Les mémoires d'un mouchoir brodé
J. Brare. - 1888
Le récit est décomposé en 15 chapitres tels qu'énumérés ci-dessous :
- La petite graine.
- Le brin d'herbe.
- Les mauvaises herbes.
- La petite fleur bleue.
- Les projets.
- Le rouissage.
- Curiosités.
- La grange.
- Le teillage.
- La filature.
- Le tissage.
- La batiste.
- Apprêt et coupe.
- Broderie.
- La dentelle.
1 - Le brin d'herbe
Par une de ces rares et belles journées qui semblent annoncer l'approche du printemps, je fus, en compagnie de bon nombre de petites graines comme moi, jetée - j'ignorais pourquoi - dans une terre forte : c'était un grand champ, près de l'Oise, cette belle rivière, à l'eau claire et limpide, qui traverse une des plus fertiles contrées du nord de la France, ce noble et beau pays, que je puis fièrement, comme vous, appeler mon pays.
Une fois là, je ne songeai paresseusement qu'au repos, sans même m'inquiéter du sort de mes chères compagnes. Je me complaisais dans cet état d'isolement, quand tout à coup d'hideuses dents, pénétrant bien avant au-dessous de nous, soulevèrent la terre et nous bouleversèrent avec elle. Qu'était-ce ? Qu'allais-je devenir ?... J'étais saisie de frayeur !... Peu après , une énorme et lourde machine roula au-dessus de nous, avec un bruit affreux, et puis enfin tout entra dans le calme le plus absolu.
J'étais enfouie plus profondément. Qu'est-ce que cela signifiait ?... A quoi étais-je destinée ? Longtemps je me le demandai.
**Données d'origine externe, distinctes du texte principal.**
(* ===== verification/Lockf.v ===== *)
(** Advisory record locks: sys/kern/vfs_lockf.c.  The [struct lockf] objects
    stand in a heap and are named by pointers, since a lock is at once in the
    file's list, in the list of what it blocks, and in the hands of the thread
    that asked for it; the lists are lists of pointers.  Every function runs
    under [lockf_lock], so a call is one step; a call that sleeps gives the
    lock up and goes on in a later step.  The model is of one file. *)

From stdpp Require Import sorting.
From S2P Require Import Prelude.
From S2P Require Import StateMonad.

(** ** Constants *)

Definition F_GETLK : Z := 7.
Definition F_SETLK : Z := 8.
Definition F_RDLCK : Z := 1.
Definition F_UNLCK : Z := 2.
Definition F_WRLCK : Z := 3.
Definition F_WAIT : Z := 0x10.
Definition F_FLOCK : Z := 0x20.
Definition F_POSIX : Z := 0x40.
Definition F_INTR : Z := 0x80.
Definition SEEK_SET : Z := 0.
Definition SEEK_CUR : Z := 1.
Definition SEEK_END : Z := 2.
Definition EINTR : Z := 4.
Definition EDEADLK : Z := 11.
Definition EINVAL : Z := 22.
Definition EAGAIN : Z := 35.
Definition ENOLCK : Z := 77.
Definition EOVERFLOW : Z := 87.
Definition LLONG_MAX : Z := 9223372036854775807.
Definition maxlocksperuid : Z := 1024.

Definition SELF : Z := 1.
Definition OTHERS : Z := 2.

(** ** Data *)

Record lockf := Lockf {
  lf_flags : Z;
  lf_type : Z;
  lf_start : Z;
  lf_end : Z;
  lf_id : Z;
  lf_blk : option Z;
  lf_blkhd : list Z;
  lf_uid : Z;
  lf_pid : Z;
}.

Record lockf_state := LockfState {
  ls_locks : list Z;
  ls_pending : list Z;
  ls_refs : Z;
}.

Record flock := Flock { l_start : Z; l_len : Z; l_pid : Z; l_type : Z; l_whence : Z }.

(** What a thread sleeps on: its own request, or, in [lf_purgelocks], the state. *)
Inductive wchan := ChanLock (p : Z) | ChanState.

(** The memory: the lock objects, the next address [pool_get] gives, the
    file's pointer to its state, the count of locks of each user, and the
    wakeups sent to threads that have not run since. *)
Record locks := Locks {
  heap : gmap Z lockf;
  next_addr : Z;
  state : option lockf_state;
  ui_lockcnt : gmap Z Z;
  wakeups : list wchan;
}.

#[global] Instance wchan_eq_dec : EqDecision wchan.
Proof. solve_decision. Defined.

(** ** The state of a call *)

Abbreviation LM := (ST locks).

Definition set_heap (h : gmap Z lockf) (s : locks) : locks :=
  Locks h (next_addr s) (state s) (ui_lockcnt s) (wakeups s).
Definition set_state (st : option lockf_state) (s : locks) : locks :=
  Locks (heap s) (next_addr s) st (ui_lockcnt s) (wakeups s).
Definition set_lockcnt (c : gmap Z Z) (s : locks) : locks :=
  Locks (heap s) (next_addr s) (state s) c (wakeups s).
Definition set_wakeups (w : list wchan) (s : locks) : locks :=
  Locks (heap s) (next_addr s) (state s) (ui_lockcnt s) w.

(** Through a pointer to a lock. *)
Definition lf (p : Z) : LM lockf := λ s, lift (deref (heap s !! p)) s.
Definition upd (p : Z) (g : lockf → lockf) : LM () :=
  x ← lf p; modify (λ s, set_heap (<[p := g x]> (heap s)) s).

Definition set_flags v x := Lockf v (lf_type x) (lf_start x) (lf_end x) (lf_id x) (lf_blk x) (lf_blkhd x) (lf_uid x) (lf_pid x).
Definition set_type v x := Lockf (lf_flags x) v (lf_start x) (lf_end x) (lf_id x) (lf_blk x) (lf_blkhd x) (lf_uid x) (lf_pid x).
Definition set_start v x := Lockf (lf_flags x) (lf_type x) v (lf_end x) (lf_id x) (lf_blk x) (lf_blkhd x) (lf_uid x) (lf_pid x).
Definition set_end v x := Lockf (lf_flags x) (lf_type x) (lf_start x) v (lf_id x) (lf_blk x) (lf_blkhd x) (lf_uid x) (lf_pid x).
Definition set_blk v x := Lockf (lf_flags x) (lf_type x) (lf_start x) (lf_end x) (lf_id x) v (lf_blkhd x) (lf_uid x) (lf_pid x).
Definition set_blkhd v x := Lockf (lf_flags x) (lf_type x) (lf_start x) (lf_end x) (lf_id x) (lf_blk x) v (lf_uid x) (lf_pid x).
(* ===== verification/LockfSystem.v ===== *)
(** The calls on record locks (Lockf.v) as their users see them: what each does
    to who holds what, and what is true after any sequence of calls, sleeps,
    wakeups and signals. *)

From stdpp Require Import sorting.
From S2P Require Import Prelude StateMonad Lockf LockfMem LockfSpec.

(** ** Who holds what after a lock is added *)

Lemma sorted_cases K c d :
  StronglySorted follows K → c ∈ K → d ∈ K → c = d ∨ follows c d ∨ follows d c.
Proof.
  induction K as [|e K IH]; intros HK Hc Hd; [by apply not_elem_of_nil in Hc|].
  apply StronglySorted_inv in HK as [HK Hf]. rewrite Forall_forall in Hf.
  apply elem_of_cons in Hc as [->|Hc], Hd as [->|Hd]; auto.
Qed.

Lemma locks_ok_exclusive K c d : locks_ok K → c ∈ K → d ∈ K → ¬ conflict c d.
Proof.
  intros [HK _] Hc Hd Hcd. destruct (sorted_cases K c d HK Hc Hd) as [->|[[_ H]|[_ H]]].
  - by destruct Hcd.
  - done.
  - by apply H, conflict_sym.
Qed.

(** Locks of one owner share no byte. *)
Lemma locks_ok_own K c d x :
  locks_ok K → c ∈ K → d ∈ K → c_id c = c_id d → covers c x → covers d x → c = d.
Proof.
  intros [HK _] Hc Hd Hid Hx Hx'. destruct (sorted_cases K c d HK Hc Hd) as [->|[[H _]|[H _]]]; [done|..].
  - specialize (H Hid). unfold before, covers in *. lia.
  - specialize (H (eq_sym Hid)). unfold before, covers in *. lia.
Qed.

Lemma cut_others lk K c :
  c ∈ K ≫= cut lk → c_id c ≠ c_id lk → core_ok lk → Forall core_ok K → c ∈ K.
Proof.
  intros (d & Hc & Hd)%list_elem_of_bind Hid Hlk HK.
  destruct (cut_part lk d c) as (_ & (Hi & _) & _); [by apply (proj1 (Forall_forall _ _) HK)|done..|].
  rewrite cut_other in Hc by congruence. by apply list_elem_of_singleton in Hc as ->.
Qed.

Lemma added_ok lk K K' :
  locks_ok K → core_ok lk → (∀ c, c ∈ K → ¬ conflict c lk) → added lk K K' → locks_ok K'.
Proof.
  intros HK Hlk Hno [c|K1 lk' K2 Hcut (Ht & Hs & He & Hi) H1 H2]; [done|].
  pose proof (cut_locks_ok lk K Hlk HK) as Hck.
  assert (∀ d, d ∈ K1 ++ K2 → ¬ conflict d lk) as Hno'.
  { intros d Hd Hc. rewrite <-Hcut in Hd. apply (Hno d); [|done].
    apply (cut_others lk); [done|by destruct Hc|done|by destruct HK]. }
  assert (∀ d, conflict d lk' → conflict d lk) as Hsame.
  { intros d. unfold conflict, meet. by rewrite Ht, Hs, He, Hi. }
  rewrite Hcut in Hck. apply locks_ok_app in Hck as (Hf & HK1 & HK2).
  apply locks_ok_app. split; [|split; [done|]].
  - intros c d Hc [->|Hd]%elem_of_cons; [|by apply Hf]. split; [rewrite Hi; intros E; unfold before; rewrite Hs; by apply H1|].
    intros Hcd. apply (Hno' c); [set_solver|auto].
  - apply locks_ok_cons. split; [unfold core_ok; by rewrite Hs, He|]. split; [|done].
    intros d Hd. split; [rewrite Hi; intros E; unfold before; rewrite He; by apply H2|].
    intros Hcd. apply (Hno' d); [set_solver|]. apply Hsame. by apply conflict_sym.
Qed.
(* ===== verification/ArtTable.v ===== *)
(** What one table of [Art] computes, away from the memory: prefixes as bit
    strings and the index of a prefix in a table, [art_bindex] and
    [art_node_check] against them, the heap entries as tagged words, and the
    best route of a table for a bit string, with what insertion and deletion of
    a route change of it. *)

From S2P Require Import Prelude StateMonad Art.

(** ** Bit strings *)

(** The bits of an address, the most significant first. *)
Definition byte_bits (b : Z) : list bool := (λ i, Z.testbit b (7 - i)) <$> seqZ 0 8.
Definition abits (addr : list Z) : list bool := addr ≫= byte_bits.

(** The first [plen] bits. *)
Definition pbits (addr : list Z) (plen : Z) : list bool := take (Z.to_nat plen) (abits addr).

(** The number a bit string is, and its index in a table: with a leading 1. *)
Definition bnum (r : list bool) : Z := fold_left (λ a b, 2 * a + Z.b2z b) r 0.
Definition idx (r : list bool) : Z := fold_left (λ a b, 2 * a + Z.b2z b) r 1.

Lemma length_abits addr : length (abits addr) = (8 * length addr)%nat.
Proof.
  induction addr as [|b l IH]; [done|]. change (abits (b :: l)) with (byte_bits b ++ abits l).
  rewrite length_app, IH. change (length (byte_bits b)) with 8%nat. cbn [length]. lia.
Qed.

Lemma byte_bits_lookup b i :
  (i < 8)%nat → byte_bits b !! i = Some (Z.testbit b (7 - Z.of_nat i)).
Proof. intros Hi. do 8 (destruct i as [|i]; [reflexivity|]). lia. Qed.

Lemma abits_lookup addr i :
  (i < 8 * length addr)%nat →
  abits addr !! i = Some (Z.testbit (zth addr (Z.of_nat i / 8)) (7 - Z.of_nat i mod 8)).
Proof.
  revert i. induction addr as [|b l IH]; intros i Hi; cbn [length] in Hi; [lia|].
  change (abits (b :: l)) with (byte_bits b ++ abits l). destruct (decide (i < 8)%nat) as [H|H].
  - rewrite lookup_app_l by (change (length (byte_bits b)) with 8%nat; lia). rewrite byte_bits_lookup by done.
    rewrite Z.div_small, Z.mod_small by lia. done.
  - rewrite lookup_app_r by (change (length (byte_bits b)) with 8%nat; lia). change (length (byte_bits b)) with 8%nat.
    rewrite IH by lia. f_equal.
    replace (Z.of_nat i) with (Z.of_nat (i - 8) + 1 * 8) by lia.
    rewrite Z.div_add, Z.mod_add by lia. f_equal. unfold zth.
    replace (Z.to_nat (Z.of_nat (i - 8) / 8 + 1)) with (S (Z.to_nat (Z.of_nat (i - 8) / 8))) by zmod.
    done.
Qed.
(* ===== verification/ArtMem.v ===== *)
(** The memory of [Art] as a tree of tables.  A live table is named by the bits
    that lead to it, cut into the strides of the tables above; a map from these
    paths to pointers and routes, with a value for every entry of every table,
    describes the heaps completely.  Reads and writes of heap entries and
    [art_allot] are stated on that description. *)

From S2P Require Import Prelude StateMonad Art ArtTable.

(** ** Paths *)

(** The strides from the root to a table, the last one first. *)
Abbreviation path := (list (list bool)).

Fixpoint flat (w : path) : list bool :=
  match w with [] => [] | r :: w => flat w ++ r end.

Record tab := Tab { t_ptr : Z; t_heap : Z; t_routes : routes }.
Abbreviation tree := (gmap path tab).

(** The strides of a level list; each is one that [art_table_get] knows. *)
Definition stride (L : list Z) (w : path) : Z := zth L (Z.of_nat (length w)).
Definition strides_ok (L : list Z) : Prop := Forall (λ b, b = 4 ∨ b = 8) L.

(** [r] names an entry of the table [w]. *)
Definition in_table (L : list Z) (w : path) (r : list bool) : Prop :=
  (1 ≤ length r)%nat ∧ Z.of_nat (length r) ≤ stride L w.

Record tree_ok (L : list Z) (T : tree) : Prop := {
  tr_up : ∀ r w, is_Some (T !! (r :: w)) →
    is_Some (T !! w) ∧ Z.of_nat (length r) = stride L w;
  tr_level : ∀ w, is_Some (T !! w) → (length w < length L)%nat;
  tr_heap_ptr : ∀ w t, T !! w = Some t → ptr (t_heap t);
  tr_heap_inj : ∀ w w' t t', T !! w = Some t → T !! w' = Some t' → t_heap t = t_heap t' → w = w';
}.

(** The values of the entries: [F w r] for the entry [r] of the table [w],
    [F [] []] for the default route. *)
Abbreviation values := (path → list bool → Z).

Definition upd_val (F : values) (w : path) (G : list bool → Z) : values :=
  λ w' r', if decide (w' = w) then G r' else F w' r'.
Definition put_val (F : values) (w : path) (r : list bool) (v : Z) : values :=
  upd_val F w (λ r', if decide (r' = r) then v else F w r').

(** The default of a table is the entry of its parent that it hangs from. *)
Definition dflt (F : values) (w : path) : Z :=
  match w with [] => F [] [] | r :: w => F w r end.

Definition entry (T : tree) (F : values) (w : path) (r : list bool) : Z :=
  match T !! (r :: w) with Some c => art_heap_to_heap_entry (t_heap c) | None => F w r end.

(** ** Views *)

Record heap_ok (L : list Z) (T : tree) (F : values) (w : path) (t : tab) (h : list Z) : Prop := {
  hp_length : Z.of_nat (length h) = 2 ^ (stride L w + 1);
  hp_table : zth h 0 = t_ptr t;
  hp_default : zth h 1 = dflt F w;
  hp_entry : ∀ r, in_table L w r → zth h (idx r) = entry T F w r;
}.

(** Where a value may be read: it is no heap pointer. *)
Definition vals_ok (L : list Z) (T : tree) (F : values) : Prop :=
  (∀ w r, is_Some (T !! w) → in_table L w r → art_heap_entry_is_node (F w r) = true) ∧
  art_heap_entry_is_node (F [] []) = true.

Definition heaps_ok (L : list Z) (T : tree) (F : values) (H : gmap Z (list Z)) : Prop :=
  ∀ w t, T !! w = Some t → ∃ h, H !! t_heap t = Some h ∧ heap_ok L T F w t h.

(** Only the heaps of live tables differ. *)
Definition only_heaps (T : tree) (s s' : rtable) : Prop :=
  ∃ H, s' = set_heaps H s ∧
    ∀ p, (∀ w t, T !! w = Some t → t_heap t ≠ p) → H !! p = heaps s !! p.

Record view (L : list Z) (T : tree) (F : values) (s : rtable) : Prop := {
  vw_tree : tree_ok L T;
  vw_vals : vals_ok L T F;
  vw_heaps : heaps_ok L T F (heaps s);
}.

Lemma only_heaps_refl T s : only_heaps T s s.
Proof. exists (heaps s). by destruct s. Qed.
Lemma only_heaps_trans T s1 s2 s3 : only_heaps T s1 s2 → only_heaps T s2 s3 → only_heaps T s1 s3.
Proof.
  intros (H1 & -> & E1) (H2 & -> & E2). exists H2. split; [done|]. intros p Hp. cbn in E2.
  by rewrite E2, E1.
Qed.

Section mem.
Context (L : list Z) (HL : strides_ok L).

Lemma stride_cases w : (length w < length L)%nat → stride L w = 4 ∨ stride L w = 8.
Proof.
  intros Hw. unfold stride, zth. rewrite Nat2Z.id, nth_lookup.
  destruct (lookup_lt_is_Some_2 L (length w) Hw) as [b Hb]. rewrite Hb. by apply (Forall_lookup_1 _ _ _ _ HL Hb).
Qed.

Lemma live_stride T w t : tree_ok L T → T !! w = Some t → stride L w = 4 ∨ stride L w = 8.
Proof. intros HT Hw. apply stride_cases. by apply (tr_level L T HT). Qed.

Lemma idx_small w r : in_table L w r → stride L w ≤ 8 → 2 ≤ idx r < 2 ^ (stride L w + 1).
Proof.
  intros [H1 H2] H8. pose proof (idx_between r) as [Hl Hu]. split.
  - apply idx_ge2. by destruct r; cbn in H1; [lia|].
  - eapply Z.lt_le_trans; [done|]. apply Z.pow_le_mono_r; lia.
Qed.

Lemma idx_load T F w t h r :
  tree_ok L T → T !! w = Some t → heap_ok L T F w t h → in_table L w r → load h (idx r) = Ret (entry T F w r).
Proof.
  intros HT Hw Hh Hr. pose proof (live_stride T w t HT Hw).
  rewrite load_zth by (rewrite (hp_length _ _ _ _ _ _ Hh); pose proof (idx_small w r Hr); lia).
  by rewrite (hp_entry _ _ _ _ _ _ Hh).
Qed.

(** *** Reads *)

Section reads.
Context (T : tree) (F : values) (s : rtable) (HV : view L T F s).

Lemma view_heap w t : T !! w = Some t → ∃ h, heaps s !! t_heap t = Some h ∧ heap_ok L T F w t h.
Proof. apply (vw_heaps _ _ _ _ HV). Qed.

Lemma heap_big w t h : T !! w = Some t → heap_ok L T F w t h → 32 ≤ Z.of_nat (length h).
Proof.
  intros Hw Hh. rewrite (hp_length _ _ _ _ _ _ Hh).
  destruct (live_stride T w t (vw_tree _ _ _ _ HV) Hw) as [-> | ->]; done.
Qed.

Lemma runs_get_entry w t r Q :
  T !! w = Some t → in_table L w r → Q (entry T F w r) s → runs (SMR_PTR_GET (t_heap t) (idx r)) s Q.
Proof.
  intros Hw Hr HQ. destruct (view_heap w t Hw) as (h & Hh & Hok). eexists _, s. split; [|exact HQ].
  unfold SMR_PTR_GET, lift, deref. rewrite Hh, bind_Ret_l.
  by rewrite (idx_load T F w t h r (vw_tree _ _ _ _ HV) Hw Hok Hr).
Qed.

Lemma runs_get_default w t Q :
  T !! w = Some t → Q (dflt F w) s → runs (SMR_PTR_GET (t_heap t) ART_HEAP_IDX_DEFAULT) s Q.
Proof.
  intros Hw HQ. destruct (view_heap w t Hw) as (h & Hh & Hok). eexists _, s. split; [|exact HQ].
  unfold SMR_PTR_GET, lift, deref. rewrite Hh, bind_Ret_l.
  pose proof (heap_big w t h Hw Hok). rewrite load_zth by (unfold ART_HEAP_IDX_DEFAULT; lia).
  unfold ART_HEAP_IDX_DEFAULT. by rewrite (hp_default _ _ _ _ _ _ Hok).
Qed.

Lemma runs_get_table w t Q :
  T !! w = Some t → Q (t_ptr t) s → runs (art_heap_to_table (t_heap t)) s Q.
Proof.
  intros Hw HQ. destruct (view_heap w t Hw) as (h & Hh & Hok). eexists _, s. split; [|exact HQ].
  unfold art_heap_to_table, SMR_PTR_GET, lift, deref. rewrite Hh, bind_Ret_l.
  pose proof (heap_big w t h Hw Hok). rewrite load_zth by (unfold ART_HEAP_IDX_TABLE; lia).
  unfold ART_HEAP_IDX_TABLE. by rewrite (hp_table _ _ _ _ _ _ Hok).
Qed.

(** An entry is a node, or the heap of the child that hangs there. *)
Lemma entry_leaf w t r :
  T !! w = Some t → in_table L w r → T !! (r :: w) = None →
  entry T F w r = F w r ∧ art_heap_entry_is_node (F w r) = true.
Proof.
  intros Hw Hr Hc. unfold entry. rewrite Hc. split; [done|]. by apply (vw_vals _ _ _ _ HV).
Qed.
Lemma entry_child w r c :
  T !! (r :: w) = Some c →
  art_heap_entry_is_node (entry T F w r) = false ∧ art_heap_entry_to_heap (entry T F w r) = t_heap c.
Proof.
  intros Hc. pose proof (tr_heap_ptr L T (vw_tree _ _ _ _ HV) _ _ Hc).
  unfold entry. rewrite Hc. split; [by apply heap_entry_not_node|by apply heap_entry_heap].
Qed.

(** The word that holds the value [F w r]. *)
Definition slot (w : path) (t : tab) (r : list bool) : Z * Z :=
  match T !! (r :: w) with Some c => (t_heap c, ART_HEAP_IDX_DEFAULT) | None => (t_heap t, idx r) end.

Lemma runs_ahep w t r Q :
  T !! w = Some t → in_table L w r →
  Q (slot w t r, F w r) s → runs (ahep (t_heap t) (idx r)) s Q.
Proof.
  intros Hw Hr HQ. unfold ahep, slot in *. run_step. apply (runs_get_entry w t r); [done..|].
  destruct (T !! (r :: w)) as [c|] eqn:Hc.
  - destruct (entry_child w r c Hc) as [-> ->]. cbn. run_step.
    apply (runs_get_default (r :: w) c); [done|]. run_step. done.
  - destruct (entry_leaf w t r Hw Hr Hc) as [-> ->]. cbn. run_step. done.
Qed.
End reads.

(** *** Writes *)

Lemma upd_val_eq F w G r : upd_val F w G w r = G r.
Proof. unfold upd_val. by rewrite decide_True. Qed.
Lemma upd_val_ne F w G w' r : w' ≠ w → upd_val F w G w' r = F w' r.
Proof. intros. unfold upd_val. by rewrite decide_False. Qed.
Lemma put_val_eq F w r v : put_val F w r v w r = v.
Proof. unfold put_val. rewrite upd_val_eq. by rewrite decide_True. Qed.
Lemma put_val_ne F w r v w' r' : (w', r') ≠ (w, r) → put_val F w r v w' r' = F w' r'.
Proof.
  intros Hne. unfold put_val. destruct (decide (w' = w)) as [->|]; [|by rewrite upd_val_ne].
  rewrite upd_val_eq. by rewrite decide_False by congruence.
Qed.

(** A view depends on the values of the entries that there are. *)
Lemma view_ext T F F' s :
  (∀ w t r, T !! w = Some t → in_table L w r → F w r = F' w r) → F [] [] = F' [] [] →
  view L T F s → view L T F' s.
Proof.
  intros HF H0 [HT HV HH]. split; [done| |].
  - destruct HV as [HV HV0]. split; [|by rewrite <-H0]. intros w r [t Hw] Hr. rewrite <-(HF w t) by done. eauto.
  - intros w t Hw. destruct (HH w t Hw) as (h & Hh & Hok). exists h. split; [done|].
    destruct Hok as [H1 H2 H3 H4]. split; [done..| |].
    + rewrite H3. destruct w as [|r w]; [done|]. cbn.
      destruct (tr_up L T HT r w) as [[t' Ht'] Hr]; [by exists t|]. apply (HF w t'); [done|].
      destruct (live_stride T w t' HT Ht'); split; lia.
    + intros r Hr. rewrite H4 by done. unfold entry. destruct (T !! (r :: w)); [done|]. by apply (HF w t).
Qed.

(** Storing to the word of an entry is changing its value. *)
Lemma put_heaps_ok T F H w t r v :
  tree_ok L T → heaps_ok L T F H → T !! w = Some t → in_table L w r →
  ∃ h, H !! (slot T w t r).1 = Some h ∧ 0 ≤ (slot T w t r).2 < Z.of_nat (length h) ∧
    heaps_ok L T (put_val F w r v) (<[(slot T w t r).1 := <[Z.to_nat (slot T w t r).2 := v]> h]> H).
Proof.
  intros HT HH Hw Hr. pose proof (live_stride T w t HT Hw) as Hst.
  pose proof (idx_small w r Hr ltac:(lia)) as Hi. unfold slot.
  assert (∀ w1 t1 h1 i, heap_ok L T F w1 t1 h1 → 0 ≤ i < Z.of_nat (length h1) → i ≠ 0 →
    dflt (put_val F w r v) w1 = zth (<[Z.to_nat i := v]> h1) 1 →
    (∀ r1, in_table L w1 r1 →
       entry T (put_val F w r v) w1 r1 = zth (<[Z.to_nat i := v]> h1) (idx r1)) →
    heap_ok L T (put_val F w r v) w1 t1 (<[Z.to_nat i := v]> h1)) as Hmk.
  { intros w1 t1 h1 i [G1 G2 G3 G4] Hlt Hi0 Hd He.
    split; [by rewrite length_insert| |done|intros r1 Hr1; by rewrite He].
    by rewrite zth_insert_ne by lia. }
  assert (∀ w1 t1 h1, T !! w1 = Some t1 → heap_ok L T F w1 t1 h1 →
    (T !! (r :: w) = None → w1 ≠ w) → w1 ≠ r :: w →
    heap_ok L T (put_val F w r v) w1 t1 h1) as Hkeep.
  { intros w1 t1 h1 Hw1 [G1 G2 G3 G4] Hn Hc. split; [done..| |].
    - rewrite G3. unfold dflt. destruct w1 as [|r1 w1]; rewrite put_val_ne; [done| |done|congruence].
      intros [= E1 E2]. subst r. destruct Hr; cbn in *; lia.
    - intros r1 Hr1. rewrite G4 by done. unfold entry. destruct (T !! (r1 :: w1)) eqn:E; [done|].
      rewrite put_val_ne; [done|]. intros [= -> ->]. by apply Hn. }
  destruct (T !! (r :: w)) as [c|] eqn:Hc; cbn [fst snd].
  - destruct (HH _ _ Hc) as (h & Hh & Hok). exists h. split; [done|].
    pose proof (hp_length _ _ _ _ _ _ Hok) as Hlen.
    assert (32 ≤ Z.of_nat (length h)) as H32 by (rewrite Hlen; destruct (live_stride T _ _ HT Hc) as [-> | ->]; done).
    unfold ART_HEAP_IDX_DEFAULT. split; [lia|]. intros w1 t1 Hw1. destruct (HH w1 t1 Hw1) as (h1 & Hh1 & Hok1).
    destruct (decide (w1 = r :: w)) as [->|Hne].
    + simplify_eq. eexists. split; [apply lookup_insert_eq|]. apply Hmk; [done|lia|lia| |].
      * rewrite zth_insert_eq by lia. cbn. by rewrite put_val_eq.
      * intros r1 Hr1. pose proof (live_stride T _ _ HT Hc). pose proof (idx_small _ r1 Hr1 ltac:(lia)).
        rewrite zth_insert_ne by lia. rewrite (hp_entry _ _ _ _ _ _ Hok1) by done. unfold entry.
        case_match; [done|]. apply put_val_ne. intros E%(f_equal (length ∘ fst)). cbn in E. lia.
    + exists h1. rewrite lookup_insert_ne.
      2: { intros E. apply Hne. eapply (tr_heap_inj L T HT); [done..|]. congruence. }
      split; [done|]. by apply Hkeep.
  - destruct (HH _ _ Hw) as (h & Hh & Hok). exists h. split; [done|].
    pose proof (hp_length _ _ _ _ _ _ Hok) as Hlen. split; [lia|].
    intros w1 t1 Hw1. destruct (HH w1 t1 Hw1) as (h1 & Hh1 & Hok1).
    destruct (decide (w1 = w)) as [->|Hne].
    + simplify_eq. eexists. split; [apply lookup_insert_eq|]. apply Hmk; [done|lia|lia| |].
      * rewrite zth_insert_ne by lia. rewrite (hp_default _ _ _ _ _ _ Hok1). unfold dflt.
        destruct w as [|r1 w]; apply put_val_ne; [|intros E%(f_equal (length ∘ fst)); cbn in E; lia].
        intros [= E1]. subst r. destruct Hr; cbn in *; lia.
      * intros r1 Hr1. pose proof (idx_pos r1). destruct (decide (r1 = r)) as [->|Hne].
        { rewrite zth_insert_eq by lia. unfold entry. by rewrite Hc, put_val_eq. }
        rewrite zth_insert_ne by (try lia; intros E%idx_inj; by subst).
        rewrite (hp_entry _ _ _ _ _ _ Hok1) by done. unfold entry.
        case_match; [done|]. apply put_val_ne. congruence.
    + exists h1. rewrite lookup_insert_ne.
      2: { intros E. apply Hne. eapply (tr_heap_inj L T HT); [done..|]. congruence. }
      split; [done|]. apply Hkeep; try done. intros ->. by rewrite Hc in Hw1.
Qed.

Lemma put_vals_ok T F w r v :
  vals_ok L T F → art_heap_entry_is_node v = true → vals_ok L T (put_val F w r v).
Proof.
  intros [HV H0] Hv. split.
  - intros w1 r1 Hw1 Hr1. destruct (decide ((w1, r1) = (w, r))) as [[= -> ->]|Hne].
    + by rewrite put_val_eq.
    + rewrite put_val_ne by done. by apply HV.
  - destruct (decide (([], []) = (w, r))) as [[= <- <-]|Hne].
    + by rewrite put_val_eq.
    + by rewrite put_val_ne.
Qed.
Pendant ce temps, je ne sais quel travail mystérieux se fit dans tout mon être ; je ne pourrais dire par quelles transformations diverses et successives une main invisible et puissante me fit passer ; mais je ne tardai pas à m'apercevoir que je n'étais plus la même petite graine d'autrefois ; un jour, la terre se souleva doucement pour me livrer passage, et, ô bonheur ineffable ! je sentis une douce brise passer sur ma tête, comme pour la rafraîchir ; la lumière du jour m'inondait, un délicieux parfum s'exhalait autour de moi el le zéphir m'apportait la suave harmonie de mille voix qui s'élevaient dans les airs comme pour célébrer en un concert sublime les beautés de la nature.
J'étais un simple brin d'herbe, une faible et bien faible tige, dont la petite tête verte n'était qu'un point sur la surface de la terre.
Mais l'éclatante lumière qui avait présidé à ma naissance et à celle de mes compagnes, car je n'étais pas seule, devait bientôt s'obscurcir ; la douce haleine dont j'avais goûté les délicieuses caresses ne devait pas tarder à faire place à un élément agité. En effet, un vent violent s'éleva tout à coup, balayant affreusement la surface du sol ; le ciel devint noir et menaçant. J'étais saisie d'épouvante. Enfin une nuée de petites pierres blanches , se détachant des nues et poussées violemment par le vent, vinrent s'abattre sur nos tètes. C'était horrible !... Si jeune et voir de si près la mort ! Car c'était la mort que le ciel nous envoyait avec ces affreuses petites pierres, dont le nom me fut dévoilé plus tard.... On les appelait la grêle. La grêle ! oh ! que c'est terrible pour les petites plantes naissantes I Quand vous en verrez tomber, mes jeunes amis, plaignez les malheureuses fleurs répandues sur la terre pour les besoins et la jouissance des hommes. Mais plaignez surtout vos semblables qui peuvent voir en un instant détruits et le fruit du travail de toute une année, et leurs espérances longtemps caressées, et l'avenir d'une famille tout entière.
Je crus vingt fois être mutilée , hachée, et déjà je faisais, dès ma première heure dans le monde des lumières, de bien tristes réflexions sur le sort qui m'attendait dans la vie et qui s'annonçait comme devant m'apporter bien d'amères déceptions.
Cependant le mois de mars, alors à sa lin, passa sans m'amener d'autres tribulations que des pluies trop fréquentes dont je me sentais bien incommodée, mais que je bénissais néanmoins quand je songeais à la terrible grêle qui avait failli m'enlever si brutalement la vie.